WHAT NEEDS TO BE DONE -
Search the entries for the word "noConsecutiveDuplicates" and return every line where it is found.

RECORDS SHOWN -
(** What holds of the visualizations during the chunk loop of
    [processPathEnd]: a visualization just created has no packet counted
    yet, and is in the set of those to be updated. *)
Lemma processPathEndChunk_visualizations now node label st chunk :
  pathsWellFormed (fst st) ->
  NoDup (moduleIds <$> pathVisualizations (fst st)) ->
  (forall i pv,
     pathVisualizations (fst st) !! i = Some pv ->
     (1 < length (moduleIds pv))%nat
     /\ noConsecutiveDuplicates (moduleIds pv)
     /\ 0 <= numPackets pv
     /\ (i ∉ snd st -> 1 <= numPackets pv)) ->
  let st' := processPathEndChunk now node label st chunk in
  NoDup (moduleIds <$> pathVisualizations (fst st'))
  /\ (forall i pv,
        pathVisualizations (fst st') !! i = Some pv ->
        (1 < length (moduleIds pv))%nat
        /\ noConsecutiveDuplicates (moduleIds pv)
        /\ 0 <= numPackets pv
        /\ (i ∉ snd st' -> 1 <= numPackets pv)).
Proof.
  destruct st as [t updated]. cbn [fst snd]. intros Hwf Hnd Hinv. cbv zeta.
  unfold processPathEndChunk.
  destruct (getIncompletePath t label (chunkId chunk));
    [|split; assumption].
  pose proof (addToIncompletePath_wellFormed label (chunkId chunk) node t Hwf)
    as Hwf1.
  assert (getIncompletePath
            (addToIncompletePath label (chunkId chunk) node t) label
            (chunkId chunk)
          = Some (extendedBy node
                    (default [] (incompletePaths t !! (label, chunkId chunk)))))
    as Hpath.
  { unfold getIncompletePath. rewrite incompletePaths_addToIncompletePath.
    apply lookup_insert_eq. }
  set (t1 := addToIncompletePath label (chunkId chunk) node t) in *.
  assert (pathVisualizations t1 = pathVisualizations t) as Hpvs
    by reflexivity.
  pose proof (Hwf1 _ _ Hpath) as Hnc. cbv beta in Hnc.
  rewrite Hpath. cbn [default from_option id].
  set (path := extendedBy node
                 (default [] (incompletePaths t !! (label, chunkId chunk))))
    in *.
  case_bool_decide as Hlen;
    [|cbn [fst snd removeIncompletePath set_incompletePaths
             pathVisualizations]; rewrite Hpvs; split; assumption].
  destruct (getPathVisualization t1 path) as [i0|] eqn:Hget;
    cbn [fst snd removeIncompletePath set_incompletePaths
           set_pathVisualizations addPathVisualization pathVisualizations];
    rewrite Hpvs.
  - rewrite moduleIds_alter_addToTotalLength. split; [exact Hnd|].
    intros i pv Hi. destruct (decide (i0 = i)) as [->|Hne].
    + rewrite list_lookup_alter_eq in Hi.
      destruct (pathVisualizations t !! i) as [pv0|] eqn:E; [|discriminate].
      injection Hi as <-. destruct (Hinv i pv0 E) as (H1 & H2 & H3 & _).
      repeat split; try assumption.
      intros Hnot. exfalso. apply Hnot.
      apply elem_of_union. left. apply elem_of_singleton. reflexivity.
    + rewrite list_lookup_alter_ne in Hi by exact Hne.
      destruct (Hinv i pv Hi) as (H1 & H2 & H3 & H4).
      repeat split; try assumption.
      intros Hnot. apply H4.
      intros Hin. apply Hnot. apply elem_of_union. right. exact Hin.
  - rewrite moduleIds_alter_addToTotalLength, fmap_snoc. split.
    + apply NoDup_app. split; [exact Hnd|]. split; [|apply NoDup_singleton].
      intros x Hx Hx'. apply list_elem_of_singleton in Hx'. subst x.
      apply list_elem_of_fmap in Hx as (pv & Heq & Hin).
      pose proof (proj1 (getPathVisualization_None t1 path) Hget) as Hnone.
      cbn in Heq.
      apply (Hnone pv); [rewrite Hpvs; exact Hin | symmetry; exact Heq].
    + intros i pv Hi.
      destruct (decide (length (pathVisualizations t) = i)) as [<-|Hne].
      * rewrite list_lookup_alter_eq, list_lookup_middle in Hi by reflexivity.
        injection Hi as <-. cbn. repeat split; try assumption; try lia.
        intros Hnot. exfalso. apply Hnot.
        apply elem_of_union. left. apply elem_of_singleton. reflexivity.
      * rewrite list_lookup_alter_ne in Hi by exact Hne.
        apply lookup_snoc_Some in Hi as [[_ Hi]|[Heq _]]; [|congruence].
        destruct (Hinv i pv Hi) as (H1 & H2 & H3 & H4).
        repeat split; try assumption.
        intros Hnot. apply H4.
        intros Hin. apply Hnot. apply elem_of_union. right. exact Hin.
Qed.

FINISHED TASK -
     /\ noConsecutiveDuplicates (moduleIds pv)
        /\ noConsecutiveDuplicates (moduleIds pv)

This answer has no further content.